Pour y remédier, le projet de loi prévoit notamment que le propriétaire devra motiver tout refus de renouvellement du bail; par ailleurs, en cas de désaccord sur le loyer, chaque partie pourra saisir le juge deux mois avant terme pour qu'il en fixe le montant. "Ce texte concerne au premier chef les professionnels libéraux de proximité qui sont attachés à un lieu d'exercice, explique Edouard de Lamaze, alors que les grandes structures, qui ont les moyens de négocier avec les bailleurs, se satisfont du régime des baux commerciaux". La réforme est aussi très attendue par une partie du secteur médical, notamment les radiologues, qui réalise des investissements en matériels lourds et dont la durée d'amortissements excède souvent six ans.
Le statut de conjoint collaborateur d'un professionnel libéral
L'article 46 de la loi de modernisation sociale, adoptée définitivement par l'Assemblée nationale le 19 décembre dernier, confère un véritable statut légal au conjoint collaborateur d'un professionnel libéral sur le modèle de ce qui existe dans la loi du 10 juillet 1982 pour les conjoints collaborateurs d'artisans et de commerçants.

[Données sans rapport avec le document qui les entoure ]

(** Over the first 254 migrations of the peer, whatever datagrams arrive, in any
    order, repeated or lost, the receiving side's window is centred on the highest
    migration index it was routed; so the peer's next identifier stays routable as
    long as no more than sixteen migrations in a row are lost entirely. *)
Theorem cid_window_tracks_peer `{Primitives} (secret : list Z) (ks : list Z) (n : Z) :
  Forall (λ k, 0 <= k <= 254) ks ->
  let client := cid_new secret false in
  let server := receive_indices client (cid_new secret true) ks in
  inbound_cid_highest_seen server = tracked 0 ks ∧
  (window_lo (tracked 0 ks) <= n <= tracked 0 ks + CID_WINDOW_LEADING ->
   outbound_cid (cid_chain client) n ∈ inbound_window_cids server).
Proof.
  intros Hks client server.
  destruct (receive_indices_tracks client (cid_new secret true) ks) as [Hh Hc]; [done|done|cbn; lia|done|].
  fold server in Hh, Hc. change (inbound_cid_highest_seen (cid_new secret true)) with 0 in Hh.
  split; [done|]. intros Hn.
  assert (Hb : 0 <= tracked 0 ks <= 254).
  { clear -Hks. assert (Hg : ∀ h, 0 <= h <= 254 -> 0 <= tracked h ks <= 254); [|apply Hg; lia].
    induction Hks as [|k ks Hk _ IH]; intros h Hb; [done|]. apply IH. case_match; lia. }
  rewrite inbound_window_cids_range, Hh, Hc by (unfold in_u, CID_WINDOW_LEADING; lia).
  apply list_elem_of_fmap. exists n. split; [done|].
  apply elem_of_seqZ. lia.
Qed.

Lemma cid_window_tracks_peer_witness :
  outbound_cid (H := toy_primitives) (cid_chain (@cid_new toy_primitives (replicate 32 5) false)) 20
  ∈ inbound_window_cids (H := toy_primitives)
      (receive_indices (H := toy_primitives) (@cid_new toy_primitives (replicate 32 5) false)
         (@cid_new toy_primitives (replicate 32 5) true) [4; 2; 9; 9; 40]).
Proof.
  apply (cid_window_tracks_peer (H := toy_primitives) (replicate 32 5) [4; 2; 9; 9; 40] 20).
  - repeat constructor; lia.
  - vm_compute. intuition congruence.
Defined.

(** One migration of the peer, seen by this endpoint. *)
Definition migrate_and_deliver `{Primitives} (x : CidState * CidState) : CidState * CidState :=
  let c := migrate x.1 in (c, (note_migration_path x.2 (data_path_stamp c)).2).

(** At the 254 -> 1 wrap of the path id the receiver moves three places for one
    migration.  With every migration delivered, it runs two ahead of the peer after
    the first wrap and four ahead after the second: the 509th identifier, the one
    the peer is using, is no longer among those routed to the session. *)
Theorem cid_wrap_strands_peer `{Primitives} (secret : list Z) :
  let start := (cid_new secret false, cid_new secret true) in
  let '(c1, s1) := Nat.iter 255 migrate_and_deliver start in
  let '(c2, s2) := Nat.iter 509 migrate_and_deliver start in
  outbound_cid_index c1 = 255 ∧ inbound_cid_highest_seen s1 = 257 ∧
  outbound_cid_index c2 = 509 ∧ routable (inbound_cid_highest_seen s2) (outbound_cid_index c2) = false.
Proof. vm_compute. done. Qed.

Ce texte devrait concerner environ 15.000 personnes, en majorité des femme âgées de plus de 50 ans.
Cette disposition leur reconnaît la possibilité de recevoir des "mandats exprès et limitativement définis" du conjoint chef d'entreprise pour accomplir des actes relatifs à la gestion et au fonctionnement courant de l'entreprise, ainsi que celle d'adhérer volontairement au régime d'assurance vieillesse des professions libérales.
Quant aux conjoints collaborateurs d'avocats, précise Édouard de Lamaze, "ils seront tenus au secret professionnel de droit commun, sous peine de voir mise en jeu leur responsabilité civile en cas de manquement".
Les professionnelles libérales en congé maternité
De nombreux politiques souhaitient appliquer aux professionnelles libérales concernées le régime des artisans et commerçants qui prévoit un droit au report de cotisations pour un trimestre d'accouchement. "Il n'en était pas question, s'emporte le délégué interministériel, et j'ai eu beaucoup de mal à faire valoir la spécificité des professions libérales, qui n'ont pas d'exploitation et ne peuvent se faire remplacer pour assurer l'intérim".
Mission accomplie. La loi de modernisation sociale prévoit, dans son article 10 quindecies, une exonération, pendant le trimestre suivant t'accouchement, du quart de la cotisation forfaitaire vieillesse pour les femmes professionnelles libérales, l'alinéa 2 de l'article concernant plus précisément les avocates, indépendantes ou non.